Diffusion kurtosis imaging (DKI) is sensitive to tissue microstructure and may therefore be useful in the diagnosis and monitoring of disease in brain and body organs. Generally, diffusion magnetic resonance imaging (dMRI) in the body is challenging because of the heterogeneous body composition, which can cause image artefacts as a result of chemical shifts and susceptibility differences. In addition, the abdomen possesses physiological factors (e.g. breathing, heartbeat, blood flow) which may severely reduce image quality, especially when echo planar imaging is employed, as is typical in dMRI. Collectively, these challenging measurement conditions impede the use and exploration of DKI in the body. This impediment is further exacerbated by the traditionally large amount of data required for DKI and the low signal-to-noise ratio at the b-values needed to effectively probe the kurtosis regime.
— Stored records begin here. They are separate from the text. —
(** * HibiAPI, the Bika endpoints: signed requests

    A shallow embedding of [hibiapi/api/bika/api.py]: the request signer
    [_sign], the authenticated call [request] and the thirteen exposed
    operations of [BikaEndpoints].

    Python [bytes] are lists of [byte], [str] is [string], a dict with a
    fixed key set is a record, and the coroutine [request] is a finite
    tree of the effects it performs (token read, login, clock, ambient
    headers, transport call, JSON decoding), so that the same definition
    can be run sequentially against any behaviour of its collaborators and
    interleaved with other calls at its suspension points. *)

From Stdlib Require Import ZArith NArith.
From Stdlib Require Import Strings.Byte Strings.Ascii Strings.String.
From stdpp Require Import base option list gmap strings.

Set Default Proof Using "Type".
Local Open Scope string_scope.
Local Open Scope list_scope.

(** ** Bytes and text *)

Abbreviation bytes := (list byte).

(** [str.encode()] on text; a literal [b"GET"] is written [encode "GET"]. *)
Definition encode (s : string) : bytes := list_byte_of_string s.

Definition byte_of_N (d : byte) (n : N) : byte :=
  match Byte.of_N n with Some b => b | None => d end.

(** [bytes.lower()]: the ASCII letters [A]..[Z] are mapped to [a]..[z],
    every other byte is kept. *)
Definition lower_byte (b : byte) : byte :=
  let n := Byte.to_N b in
  if ((65 <=? n) && (n <=? 90))%N then byte_of_N b (n + 32) else b.

Definition lower (s : bytes) : bytes := map lower_byte s.

(** [bytes.lstrip(chars)]: drops the longest prefix made of bytes of
    [chars]. *)
Fixpoint lstrip (chars s : bytes) : bytes :=
  match s with
  | [] => []
  | b :: r => if existsb (Byte.eqb b) chars then lstrip chars r else s
  end.

(** [.hexdigest()]: two lowercase hexadecimal digits per byte, high nibble
    first. *)
Definition hex_digit (n : N) : ascii :=
  if (n <? 10)%N then ascii_of_N (48 + n) else ascii_of_N (87 + n).

Definition hex_of_byte (b : byte) : list ascii :=
  let n := Byte.to_N b in [hex_digit (n / 16); hex_digit (n mod 16)].

Definition hexdigest (d : bytes) : string :=
  string_of_list_ascii (concat (map hex_of_byte d)).

Definition is_lower_hex (c : ascii) : bool :=
  let n := N_of_ascii c in
  (((48 <=? n) && (n <=? 57)) || ((97 <=? n) && (n <=? 102)))%N.

(** ** [hashlib] and [hmac] *)

(** A [hashlib] constructor as [hmac.new] uses it: its block size and its
    digest function. *)
Record HashAlg := {
  block_size : nat;
  digest : bytes -> bytes;
}.

Definition xor_byte (p b : byte) : byte :=
  byte_of_N b (N.lxor (Byte.to_N p) (Byte.to_N b)).

(** [hmac.new(key, msg, digestmod).digest()]: a key longer than a block is
    hashed first, then padded with zero bytes to a block; the message is
    hashed behind the key xor [0x36], and that digest behind the key xor
    [0x5c]. *)
Definition hmac_new (key msg : bytes) (digestmod : HashAlg) : bytes :=
  let k0 := if decide (block_size digestmod < length key)
            then digest digestmod key else key in
  let k := k0 ++ replicate (block_size digestmod - length k0) x00 in
  digest digestmod
    (map (xor_byte x5c) k ++ digest digestmod (map (xor_byte x36) k ++ msg)).

(** ** [httpx.URL] *)

(** Of a URL the code reads [raw_path] only: the request target as bytes. *)
Record URL := { raw_path : bytes }.

Definition lower_url (u : URL) : URL := {| raw_path := lower (raw_path u) |}.

(** ** The enumerations of the module *)

Module EndpointsType.
Inductive t :=
| collections | categories | keywords | advanced_search | category_list
| author_list | comic_detail | comic_recommendation | comic_episodes
| comic_page | comic_comments | games | game_detail.

Definition value (e : t) : string :=
  match e with
  | collections => "collections" | categories => "categories"
  | keywords => "keywords" | advanced_search => "advanced_search"
  | category_list => "category_list" | author_list => "author_list"
  | comic_detail => "comic_detail"
  | comic_recommendation => "comic_recommendation"
  | comic_episodes => "comic_episodes" | comic_page => "comic_page"
  | comic_comments => "comic_comments" | games => "games"
  | game_detail => "game_detail"
  end.
End EndpointsType.

Module ImageQuality.
Inductive t := low | medium | high | original.

Definition value (q : t) : string :=
  match q with
  | low => "low" | medium => "medium" | high => "high"
  | original => "original"
  end.
End ImageQuality.

Module ResultSort.
Inductive t :=
| date_descending | date_ascending | like_descending | views_descending.

Definition value (s : t) : string :=
  match s with
  | date_descending => "dd" | date_ascending => "da"
  | like_descending => "ld" | views_descending => "vd"
  end.
End ResultSort.

(** ** Values, errors and the objects passed around *)

(** The values the operations put in [params] and [body]
    ([Dict[str, Any]]): text, integers and members of [ResultSort]. *)
Inductive Value :=
| VStr (s : string)
| VInt (n : Z)
| VSort (s : ResultSort.t).

Abbreviation Dict := (list (string * Value)).

#[global] Instance ResultSort_eq_dec : EqDecision ResultSort.t.
Proof. solve_decision. Defined.
#[global] Instance EndpointsType_eq_dec : EqDecision EndpointsType.t.
Proof. solve_decision. Defined.
#[global] Instance Value_eq_dec : EqDecision Value.
Proof. solve_decision. Defined.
Recently introduced fast DKI techniques reduce the challenge of DKI in the body by decreasing the data requirement substantially, so that, for example, triggering and breath-hold techniques may be applied for the entire DKI acquisition without causing unfeasible scan times. One common pathological condition for which body DKI may be of immediate clinical value is kidney fibrosis, which causes progressive changes in organ microstructure. With its sensitivity to microstructure, DKI is an obvious candidate for a non-invasive evaluation method. We present preclinical evidence indicating that the rapidly obtainable tensor-derived mean kurtosis (W) distinguishes moderately fibrotic kidneys from healthy controls. The presence and degree of fibrosis are confirmed by histology, which also indicates fibrosis as the main driver behind the DKI differences observed between groups. We therefore conclude that fast kurtosis is a likely candidate for an MRI-based method for the detection and monitoring of renal fibrosis. We provide protocol recommendations for fast renal DKI in humans based on a b-value optimisation performed using data acquired at 3 T in normal human kidney.